## Exercise
Lines in the records below that contain the word "fuel" must each be copied.
□ □ □ □ □
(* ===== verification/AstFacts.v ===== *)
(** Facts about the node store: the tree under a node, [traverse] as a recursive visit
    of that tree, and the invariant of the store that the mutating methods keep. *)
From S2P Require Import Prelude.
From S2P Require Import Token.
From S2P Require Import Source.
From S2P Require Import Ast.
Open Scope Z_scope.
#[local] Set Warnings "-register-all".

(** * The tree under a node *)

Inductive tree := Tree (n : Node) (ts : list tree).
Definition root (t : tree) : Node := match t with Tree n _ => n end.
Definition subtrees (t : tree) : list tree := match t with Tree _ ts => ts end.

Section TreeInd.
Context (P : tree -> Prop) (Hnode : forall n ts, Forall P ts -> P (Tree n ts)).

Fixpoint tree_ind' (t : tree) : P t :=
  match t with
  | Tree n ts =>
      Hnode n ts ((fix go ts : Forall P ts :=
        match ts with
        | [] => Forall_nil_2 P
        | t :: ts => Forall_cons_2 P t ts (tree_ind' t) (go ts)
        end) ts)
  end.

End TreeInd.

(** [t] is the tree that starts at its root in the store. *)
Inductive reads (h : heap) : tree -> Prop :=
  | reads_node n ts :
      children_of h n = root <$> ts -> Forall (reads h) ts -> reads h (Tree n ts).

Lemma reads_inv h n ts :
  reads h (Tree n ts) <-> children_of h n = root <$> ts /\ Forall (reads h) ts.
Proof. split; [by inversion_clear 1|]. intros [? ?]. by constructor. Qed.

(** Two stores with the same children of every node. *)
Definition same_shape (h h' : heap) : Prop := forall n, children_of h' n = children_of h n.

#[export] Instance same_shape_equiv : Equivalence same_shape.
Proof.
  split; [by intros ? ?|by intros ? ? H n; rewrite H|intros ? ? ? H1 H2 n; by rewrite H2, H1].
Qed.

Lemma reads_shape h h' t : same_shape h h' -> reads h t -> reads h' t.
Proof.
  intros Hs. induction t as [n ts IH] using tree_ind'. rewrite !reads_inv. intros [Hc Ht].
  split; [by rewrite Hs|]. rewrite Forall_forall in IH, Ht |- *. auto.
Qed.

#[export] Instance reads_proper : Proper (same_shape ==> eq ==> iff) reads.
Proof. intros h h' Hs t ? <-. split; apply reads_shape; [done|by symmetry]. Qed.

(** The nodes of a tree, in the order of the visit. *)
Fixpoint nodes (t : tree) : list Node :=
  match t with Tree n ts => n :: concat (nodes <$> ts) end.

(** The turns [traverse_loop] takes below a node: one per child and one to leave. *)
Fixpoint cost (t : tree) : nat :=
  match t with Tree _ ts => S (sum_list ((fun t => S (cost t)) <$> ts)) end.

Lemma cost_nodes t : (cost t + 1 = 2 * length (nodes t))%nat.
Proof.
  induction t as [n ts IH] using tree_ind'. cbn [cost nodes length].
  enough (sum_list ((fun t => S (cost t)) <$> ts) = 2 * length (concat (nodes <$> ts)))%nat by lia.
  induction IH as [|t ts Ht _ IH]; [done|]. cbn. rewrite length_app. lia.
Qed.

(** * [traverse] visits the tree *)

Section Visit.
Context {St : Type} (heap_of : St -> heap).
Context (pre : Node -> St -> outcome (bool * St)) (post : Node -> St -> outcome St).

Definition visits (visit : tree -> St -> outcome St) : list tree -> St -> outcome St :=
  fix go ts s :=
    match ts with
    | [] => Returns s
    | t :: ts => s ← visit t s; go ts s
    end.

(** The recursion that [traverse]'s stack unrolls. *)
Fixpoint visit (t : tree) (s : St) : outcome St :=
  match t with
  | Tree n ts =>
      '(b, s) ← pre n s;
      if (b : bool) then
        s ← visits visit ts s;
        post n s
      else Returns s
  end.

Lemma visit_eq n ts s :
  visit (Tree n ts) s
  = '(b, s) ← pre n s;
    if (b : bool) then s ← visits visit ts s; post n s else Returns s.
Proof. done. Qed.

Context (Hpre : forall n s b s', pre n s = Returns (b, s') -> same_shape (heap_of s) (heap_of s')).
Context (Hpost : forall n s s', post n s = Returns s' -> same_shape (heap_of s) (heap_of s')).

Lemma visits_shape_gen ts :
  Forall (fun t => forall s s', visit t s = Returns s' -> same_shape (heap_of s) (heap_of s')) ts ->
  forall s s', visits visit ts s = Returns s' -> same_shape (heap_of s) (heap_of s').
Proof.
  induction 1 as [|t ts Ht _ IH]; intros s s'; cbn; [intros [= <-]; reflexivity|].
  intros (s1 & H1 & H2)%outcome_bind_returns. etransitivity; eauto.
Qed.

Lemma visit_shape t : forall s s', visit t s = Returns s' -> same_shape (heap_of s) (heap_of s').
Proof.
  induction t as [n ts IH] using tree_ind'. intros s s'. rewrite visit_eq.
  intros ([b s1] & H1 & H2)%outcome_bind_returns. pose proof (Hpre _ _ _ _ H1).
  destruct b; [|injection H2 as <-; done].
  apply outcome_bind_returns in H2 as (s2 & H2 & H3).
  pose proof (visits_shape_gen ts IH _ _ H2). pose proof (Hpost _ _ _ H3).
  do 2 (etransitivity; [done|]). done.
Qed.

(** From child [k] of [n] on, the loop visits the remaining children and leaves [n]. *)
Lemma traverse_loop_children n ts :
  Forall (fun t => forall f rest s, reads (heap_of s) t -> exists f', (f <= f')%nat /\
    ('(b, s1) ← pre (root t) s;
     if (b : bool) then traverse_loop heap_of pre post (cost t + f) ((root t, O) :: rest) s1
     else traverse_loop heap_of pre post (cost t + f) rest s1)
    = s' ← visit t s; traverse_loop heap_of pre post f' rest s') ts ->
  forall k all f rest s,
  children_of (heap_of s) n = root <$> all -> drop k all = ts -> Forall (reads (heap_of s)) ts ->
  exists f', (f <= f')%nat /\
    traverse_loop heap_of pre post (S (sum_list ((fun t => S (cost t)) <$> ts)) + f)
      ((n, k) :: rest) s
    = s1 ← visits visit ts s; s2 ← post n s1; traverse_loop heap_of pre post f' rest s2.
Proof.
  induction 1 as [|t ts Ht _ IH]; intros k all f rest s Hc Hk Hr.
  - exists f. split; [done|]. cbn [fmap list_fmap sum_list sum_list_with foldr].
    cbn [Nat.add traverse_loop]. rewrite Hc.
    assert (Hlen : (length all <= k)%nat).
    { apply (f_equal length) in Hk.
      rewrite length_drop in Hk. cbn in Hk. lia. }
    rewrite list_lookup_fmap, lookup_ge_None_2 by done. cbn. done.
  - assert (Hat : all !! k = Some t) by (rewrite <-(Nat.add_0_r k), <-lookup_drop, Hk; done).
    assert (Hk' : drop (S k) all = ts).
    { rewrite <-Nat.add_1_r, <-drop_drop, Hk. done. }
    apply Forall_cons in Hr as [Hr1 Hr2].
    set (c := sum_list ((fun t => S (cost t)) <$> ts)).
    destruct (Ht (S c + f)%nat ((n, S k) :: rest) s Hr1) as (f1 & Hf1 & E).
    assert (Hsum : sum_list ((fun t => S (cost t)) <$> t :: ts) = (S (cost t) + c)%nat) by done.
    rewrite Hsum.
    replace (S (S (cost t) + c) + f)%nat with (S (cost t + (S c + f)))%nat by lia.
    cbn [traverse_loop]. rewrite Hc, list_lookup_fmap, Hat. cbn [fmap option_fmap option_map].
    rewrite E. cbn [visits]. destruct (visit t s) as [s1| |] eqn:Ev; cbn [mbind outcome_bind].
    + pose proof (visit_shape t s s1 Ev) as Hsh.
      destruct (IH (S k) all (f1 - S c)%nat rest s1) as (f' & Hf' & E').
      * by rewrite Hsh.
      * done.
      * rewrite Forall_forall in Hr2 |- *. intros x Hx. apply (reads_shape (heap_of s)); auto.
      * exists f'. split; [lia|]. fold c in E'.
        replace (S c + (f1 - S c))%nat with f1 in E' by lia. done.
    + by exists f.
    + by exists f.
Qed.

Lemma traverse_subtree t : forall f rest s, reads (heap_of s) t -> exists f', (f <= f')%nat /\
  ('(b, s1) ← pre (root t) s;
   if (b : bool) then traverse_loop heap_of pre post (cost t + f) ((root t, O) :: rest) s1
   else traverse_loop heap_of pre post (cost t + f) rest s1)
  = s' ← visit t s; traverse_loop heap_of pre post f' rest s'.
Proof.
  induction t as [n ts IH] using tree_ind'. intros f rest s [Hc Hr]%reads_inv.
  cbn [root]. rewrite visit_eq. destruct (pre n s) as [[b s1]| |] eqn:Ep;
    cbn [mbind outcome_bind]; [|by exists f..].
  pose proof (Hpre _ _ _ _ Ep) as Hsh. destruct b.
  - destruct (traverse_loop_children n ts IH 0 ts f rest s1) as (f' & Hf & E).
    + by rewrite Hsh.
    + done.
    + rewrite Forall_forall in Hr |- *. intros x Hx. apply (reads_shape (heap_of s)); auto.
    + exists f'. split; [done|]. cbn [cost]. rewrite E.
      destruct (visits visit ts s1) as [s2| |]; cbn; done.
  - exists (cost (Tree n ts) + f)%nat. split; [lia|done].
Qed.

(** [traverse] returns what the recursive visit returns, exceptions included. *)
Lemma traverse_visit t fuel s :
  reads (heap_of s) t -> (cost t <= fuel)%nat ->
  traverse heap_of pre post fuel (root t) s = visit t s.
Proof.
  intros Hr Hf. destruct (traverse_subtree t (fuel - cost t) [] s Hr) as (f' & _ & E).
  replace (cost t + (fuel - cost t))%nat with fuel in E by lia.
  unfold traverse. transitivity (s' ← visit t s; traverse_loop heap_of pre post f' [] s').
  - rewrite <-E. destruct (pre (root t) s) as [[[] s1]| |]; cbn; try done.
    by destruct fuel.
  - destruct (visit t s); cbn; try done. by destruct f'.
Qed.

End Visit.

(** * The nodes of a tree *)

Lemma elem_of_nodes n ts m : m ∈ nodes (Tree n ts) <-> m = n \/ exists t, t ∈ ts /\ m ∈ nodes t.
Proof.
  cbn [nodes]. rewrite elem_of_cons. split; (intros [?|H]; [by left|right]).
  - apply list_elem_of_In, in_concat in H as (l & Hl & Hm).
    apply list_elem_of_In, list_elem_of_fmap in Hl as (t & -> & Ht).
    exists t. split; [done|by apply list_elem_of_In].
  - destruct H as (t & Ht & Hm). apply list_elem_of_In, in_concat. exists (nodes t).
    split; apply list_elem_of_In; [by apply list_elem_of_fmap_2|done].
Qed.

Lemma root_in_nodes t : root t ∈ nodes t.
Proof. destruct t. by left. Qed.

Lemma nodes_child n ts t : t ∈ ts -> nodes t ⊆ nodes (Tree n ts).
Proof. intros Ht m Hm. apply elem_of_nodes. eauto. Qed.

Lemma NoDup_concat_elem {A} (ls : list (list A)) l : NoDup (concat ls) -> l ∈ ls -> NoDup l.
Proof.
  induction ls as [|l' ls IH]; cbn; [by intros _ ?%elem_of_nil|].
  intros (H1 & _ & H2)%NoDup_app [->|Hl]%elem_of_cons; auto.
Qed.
□ □ □ □ □
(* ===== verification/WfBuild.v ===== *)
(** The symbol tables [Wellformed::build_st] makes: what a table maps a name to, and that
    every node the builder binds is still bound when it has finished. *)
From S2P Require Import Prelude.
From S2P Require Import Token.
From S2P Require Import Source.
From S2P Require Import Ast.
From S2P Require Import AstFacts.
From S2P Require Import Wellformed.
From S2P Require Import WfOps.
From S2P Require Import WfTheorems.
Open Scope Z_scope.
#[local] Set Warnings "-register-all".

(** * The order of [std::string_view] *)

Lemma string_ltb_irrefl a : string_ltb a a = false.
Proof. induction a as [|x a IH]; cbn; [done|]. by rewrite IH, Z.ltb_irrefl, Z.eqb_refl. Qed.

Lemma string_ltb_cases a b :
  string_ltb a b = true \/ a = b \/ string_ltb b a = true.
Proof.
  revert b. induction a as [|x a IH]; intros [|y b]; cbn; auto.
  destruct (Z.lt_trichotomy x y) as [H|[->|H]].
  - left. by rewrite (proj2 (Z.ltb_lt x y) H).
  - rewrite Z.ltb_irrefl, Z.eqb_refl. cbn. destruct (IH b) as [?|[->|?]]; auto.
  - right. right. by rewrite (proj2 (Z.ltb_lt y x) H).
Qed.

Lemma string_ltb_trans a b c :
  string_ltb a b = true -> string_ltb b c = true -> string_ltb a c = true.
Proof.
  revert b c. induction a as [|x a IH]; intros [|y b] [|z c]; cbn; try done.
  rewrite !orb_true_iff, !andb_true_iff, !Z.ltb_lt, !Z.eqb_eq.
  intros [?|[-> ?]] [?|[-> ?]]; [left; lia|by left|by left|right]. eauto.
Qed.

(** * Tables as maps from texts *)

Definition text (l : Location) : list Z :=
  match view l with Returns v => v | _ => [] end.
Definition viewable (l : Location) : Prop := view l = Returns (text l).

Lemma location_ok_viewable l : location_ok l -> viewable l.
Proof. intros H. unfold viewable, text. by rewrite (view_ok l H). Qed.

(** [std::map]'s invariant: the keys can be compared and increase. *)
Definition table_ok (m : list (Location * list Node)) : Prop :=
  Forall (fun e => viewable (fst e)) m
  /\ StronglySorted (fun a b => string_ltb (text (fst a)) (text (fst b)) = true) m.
□ □ □ □ □
## Solved exercise
Lemma traverse_visit t fuel s :
  reads (heap_of s) t -> (cost t <= fuel)%nat ->
  traverse heap_of pre post fuel (root t) s = visit t s.
  intros Hr Hf. destruct (traverse_subtree t (fuel - cost t) [] s Hr) as (f' & _ & E).
  replace (cost t + (fuel - cost t))%nat with fuel in E by lia.
    by destruct fuel.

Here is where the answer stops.